Senior selected for Schwarzman Scholars Program

Senior Anurag Chandran will head to Beijing for a year to pursue a master’s degree.

Four years ago, Anurag Chandran came to MU from Dubai. He left his family and everything he knew behind in the United Arab Emirates and started a new life in Columbia. During his first few weeks as a freshman, Chandran was homesick: He barely left his room and Skyped with his parents as much as he could.

Chandran, now a senior, has flourished in his new environment. After he graduates in May, he will head to Beijing as one of 111 other college students from across the country as part of the inaugural class of the Schwarzman Scholars Program.

The program, comparable to the prestigious Rhodes Scholars program, received more than 3,000 applicants. Participants will spend one year attending Tsinghua University in Beijing to pursue a master’s degree in business, international studies or public policy.

The goal of the program is to “prepare future leaders for the geopolitical landscape of the 21st century,” according to a news release.

“Being placed in a group of such phenomenal future leaders of the world means that I get the opportunity to shape the course of the area I’m interested in,” Chandran said. “I’m honestly just honored and excited for the opportunity.”

To apply for the program, Chandran had to write three essays and submit a short video introduction. Chandran’s essays and video introduction earned him a spot with the final 300 applicants, which entailed flying to New York and interviewing in front of a panel.

His acceptance to the program was no surprise to one of his political science professors, Marvin Overby.

“(Anurag) is not just happy to be at Mizzou and in his classes, he is eager to be there,” Overby said in an email. “In an age when I've come to expect a certain affected world weariness in students, his attitude is refreshing. He has thrown himself into his education, truly capitalizing on every opportunity Mizzou offers, and making the most of his education here.”

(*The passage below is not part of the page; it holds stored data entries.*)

Lemma upsert_root_state_ok rootId b now d : rootId ∈ ix_roots d →
  ∃ d', upsert_root_state rootId b now d = (inr tt, d') ∧ ix_queue d' = ix_queue d.
Proof.
  intros H. unfold upsert_root_state. destruct (exists_where _ _); [by eauto|].
  rewrite bool_decide_true by done. simpl. by eauto.
Qed.

(** Enqueueing coalesces.  For an accepted path of a known root there is
    afterwards exactly one task of that root and path, queued and held by no
    worker: a new one of generation 1, or the old one with its generation
    raised by one - so that a worker still busy with it can tell -, neither
    its priority nor its recursion lowered and a manual request never
    downgraded.  The tasks of all other paths are as they were. *)
Theorem enqueueIndexTask_spec id input now d path :
  normalizeIndexPath (ei_path input ⁇ ".") = inr path →
  ei_rootId input ∈ ix_roots d → by_key it_id id (ix_queue d) = None →
  unique_keys task_key (ix_queue d) →
  ∃ t d', enqueueIndexTask id input now d = (inr (Enqueued (it_id t) (it_generation t) iq_queued), d') ∧
    unique_keys task_key (ix_queue d') ∧
    by_key task_key (ei_rootId input, path) (ix_queue d') = Some t ∧
    it_status t = iq_queued ∧ it_worker_id t = None ∧ it_lease_expires_at t = None ∧ it_retry_count t = 0 ∧
    match by_key task_key (ei_rootId input, path) (ix_queue d) with
    | None => it_id t = id ∧ it_generation t = 1
    | Some old => it_id t = it_id old ∧ it_generation t = it_generation old + 1 ∧
        it_priority old ≤ it_priority t ∧ (it_recursive old = true → it_recursive t = true) ∧
        (it_kind old = kind_manual → it_kind t = kind_manual) ∧
        (ei_kind input = Some kind_manual → it_kind t = kind_manual)
    end ∧
    ∀ k, k ≠ (ei_rootId input, path) → by_key task_key k (ix_queue d') = by_key task_key k (ix_queue d).
Proof.
  intros Hp Hroot Hid Hu. unfold enqueueIndexTask. rewrite Hp.
  set (new := IndexTask id _ _ _ _ _ _ _ _ _ _ _ _ _ _ _ _ _ _).
  destruct (upsert_task_cases new d Hu Hroot Hid) as (q & Hq & Huq & Hnew & Hother).
  erewrite bind_inr by exact Hq.
  set (d1 := d <| ix_queue := q |>).
  destruct (upsert_root_state_ok (ei_rootId input) (bool_decide (ei_kind input ⁇ kind_incremental = kind_full))
    now d1 Hroot) as (d' & Hd' & Hqd').
  erewrite bind_inr by exact Hd'. rewrite bind_gets.
  rewrite (get_row_ext _ _ _ (at_path_key _ _)). fold (by_key task_key (ei_rootId input, path) (ix_queue d')).
  assert (ix_queue d' = q) as -> by done. change (ei_rootId input, path) with (task_key new).
  destruct (by_key task_key (task_key new) (ix_queue d)) as [old|] eqn:E.
  - rewrite Hnew. exists (requeue new old), d'. rewrite Hqd'. repeat split; try done; simpl.
    + lia.
    + by intros ->.
    + intros ->. by destruct (ei_kind input ⁇ kind_incremental).
    + by intros ->.
  - destruct Hnew as [_ Hnew]. rewrite Hnew. exists new, d'. rewrite Hqd'. repeat split; done.
Qed.

Definition index_demo : index_db := IndexDb ["r"] [] [] [] [].

Lemma enqueueIndexTask_spec_witness :
  (enqueueIndexTask "2" (EnqueueInput "r" None (Some "docs/") false (Some kind_full) None) 5
    (enqueueIndexTask "1" (EnqueueInput "r" None (Some "docs") true (Some kind_manual) None) 3 index_demo).2).1
  = inr (Enqueued "1" 2 iq_queued).
Proof.
  set (d := (enqueueIndexTask "1" _ _ _).2).
  destruct (enqueueIndexTask_spec "2" (EnqueueInput "r" None (Some "docs/") false (Some kind_full) None) 5 d "docs")
    as (t & d' & E & _ & _ & _ & _ & _ & _ & (Hid & Hgen & _) & _); [done| |done| |].
  - apply (bool_decide_eq_true_1 ("r" ∈ _)). by vm_compute.
  - apply (bool_decide_eq_true_1 (NoDup _)). by vm_compute.
  - rewrite E. simpl. by rewrite Hid, Hgen.
Defined.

Chandran, who will graduate with bachelor’s degrees in political science and economics, is specifically interested in international security and policy making. When Chandran heads to Beijing this summer, he hopes to study how China can play a role in creating peace between Southern Asia and the Middle East.

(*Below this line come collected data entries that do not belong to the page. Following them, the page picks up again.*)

(** Retention loses nothing that matters.  When the finished runs of a
    root are trimmed, the runs that are running, belong to other roots or are
    the first or the first full one in time order stay; every run that goes
    is later than or equal to no kept one, a full run only goes when a later
    full run stays, and it is moved with its failures to the archive, where
    it gives way only to runs that started later. *)
Theorem retain_spec rootId d r :
  runs_ok d → In r (rd_runs d) →
  let d' := retainLatestFinalizedIndexRun rootId d in
  (finalized rootId r = false → In r (rd_runs d')) ∧
  (¬ In r (rd_runs d') →
     (∃ k, In k (rd_runs d') ∧ finalized rootId k = true ∧ later_run k r = true) ∧
     (is_full r = true →
        ∃ k, In k (rd_runs d') ∧ finalized rootId k = true ∧ is_full k = true ∧ later_run k r = true) ∧
     let a := Archived r (failures_of (ir_id r) d) in
     (In a (rd_history d') ∨
      ∀ k, In k (rd_history d') → archived_in rootId k = true → later_archived k a = true)).
Proof.
  intros [Hu Hh Hr Ha] Hin d'. split.
  { intros Hf. unfold d'. rewrite retain_runs. apply delete_where_In. split; [done|].
    apply bool_decide_eq_false. rewrite stale_ids_In by done. by intros [? _]; congruence. }
  intros Hgone. unfold d' in Hgone. rewrite retain_runs, delete_where_In, bool_decide_eq_false in Hgone.
  assert (ir_id r ∈ stale_ids rootId d) as Hst by (destruct (decide (ir_id r ∈ stale_ids rootId d)); tauto).
  pose proof Hst as Hst'. rewrite stale_ids_In in Hst' by done. destruct Hst' as [Hf Hnk].
  assert (∀ k, In k (finalized_runs rootId d) → ir_id k ∈ retained_ids (finalized_runs rootId d) →
    In k (rd_runs d') ∧ finalized rootId k = true) as Hkept.
  { intros k Hk Hid. apply finalized_runs_In in Hk as [Hk Hkf]. split; [|done].
    unfold d'. rewrite retain_runs. apply delete_where_In. split; [done|].
    apply bool_decide_eq_false. rewrite stale_ids_In by done. by intros [_ ?]. }
  assert (In r (finalized_runs rootId d)) as Hrf by (by apply finalized_runs_In).
  pose proof (order_by_sorted later_run later_run_total later_run_trans
    (rev (select (finalized rootId) (rd_runs d)))) as Hsort. fold (finalized_runs rootId d) in Hsort.
  split; [|split].
  - destruct (finalized_runs rootId d) as [|k l] eqn:E; [done|]. exists k.
    destruct (Hkept k) as [? ?]; [by left|unfold retained_ids; simpl; by left|]. repeat split; [done..|].
    inversion Hsort as [|? ? _ Hall]; subst. destruct Hrf as [->|Hrf].
    + by destruct (later_run_total r r).
    + by apply (Forall_In _ _ _ Hall).
  - intros Hfull. assert (∃ k, List.find is_full (finalized_runs rootId d) = Some k) as [k Hk].
    { destruct (List.find is_full (finalized_runs rootId d)) as [k|] eqn:E; [by exists k|].
      by rewrite (find_none _ _ E r Hrf) in Hfull. }
    pose proof (find_some _ _ Hk) as [Hkin Hkf]. exists k.
    destruct (Hkept k) as [? ?]; [done|unfold retained_ids; rewrite Hk, elem_of_app; right; by left|].
    repeat split; [done..|]. clear -Hsort Hrf Hk Hfull.
    induction Hsort as [|x l Hl IH Hall]; [done|]. simpl in Hk. destruct (is_full x) eqn:Ex.
    + injection Hk as ->. destruct Hrf as [->|Hrf]; [by destruct (later_run_total r r)|].
      by apply (Forall_In _ _ _ Hall).
    + destruct Hrf as [->|Hrf]; [congruence|]. by apply IH.
  - pose proof (archive_fold (stale_ids rootId d) d Hh) as [Hh1 _]. unfold d'. rewrite retain_history.
    set (a := Archived r _).
    set (h := rd_history (foldl (λ d id, archiveIndexRun id d) d (stale_ids rootId d))) in *.
    assert (In a h) as Hah.
    { apply archive_fold_In; try done. unfold finalized in Hf. apply andb_prop in Hf as [_ Hf].
      by apply negb_true_iff in Hf. }
    set (kept := delete_beyond _ _ _ _ _).
    destruct (decide (Exists (λ x, ah_id x = ah_id a) kept)) as [Hx|Hx].
    + left. apply Exists_exists in Hx as (x & Hxk & Hxa). rewrite list_elem_of_In in Hxk.
      assert (x = a) as <-; [|done].
      apply (unique_key_eq ah_id h); [done| |done|done]. by apply delete_where_In in Hxk as [? _].
    + right. intros k Hk Hkr.
      apply (delete_beyond_before ah_id later_archived (archived_in rootId) 29 h a k
        later_archived_total later_archived_trans Hh1 Hah); [|done|done].
      intros Hka. apply Hx, Exists_exists. exists a. by rewrite list_elem_of_In.
Qed.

Chandran said his interest in peace and counterterrorism comes from his upbringing in the Middle East.

“It’s my region that’s being affected: The people that I know, the culture that I know, the history that I know is being destroyed, trampled on,” Chandran said. “That feeling of it could be my family, it could be my brothers and sisters, it could be my friends, really drove that anxiety about the future.

“But just being angry about something doesn’t bring about change. You have to contribute if you want to make that difference.”

But Chandran would not have found his passion for international security and counterterrorism without his experience at MU. He came to Columbia intending to major in journalism. But what he heard in some of the introductory journalism classes made him realize what he was really passionate about.

“The first thing they tell you in J-School is that you have to be unbiased,” Chandran said. “What I realized throughout my time in the journalism school was that I have really strong viewpoints and opinions and a desire to be in the forefront of politics. I wanted to be things that I would have otherwise reported about.”

But Chandran also grew outside of the classroom, taking in as many experiences as he could in the U.S. He has no family in the U.S. and as a family-oriented person, things were difficult at the beginning, he said. But things began to change over time.

“MU welcomed me with open arms,” Chandran said. “Looking back, I would say that I’m shocked by how easily I was able to call Mizzou my home and that’s because of everyone over here and the school providing the opportunity for everyone to become a part of the family. I think that has contributed to my personal growth and just my ability to confidently grab opportunities and move forward.”

And taking advantage of opportunity is something Chandran will continue to do as he heads to China. He has never been to the country before.

“I’m starting to plan what I want to do,” Chandran said. “I want to go to every province, which will be a massive task. I really want to go see and learn because I think there’s so much to be learned from interacting with people and understanding the region in ways that media and stereotypes cannot accurately present.”

But Chandran will also take advantage of the academic experiences he will have at Tsinghua University, which is ranked as the second-best university in China by U.S. News and World Report. He hopes to continue building his expertise in policy-making during his time there.

As for his future beyond the program, Chandran is not exactly sure. He knows he wants to work in public policy and acquire a doctorate after getting his master’s degree. He does not know whether he will return to the U.S.

“I’m willing to take that shift (in culture) if my job or my passion takes me to a location that I’ve never been to,” Chandran said. “Maybe in the next five years the security threat won’t be in the regions that it is in right now. I just want to bring that policy expertise to the regions that need it and try to make a difference.”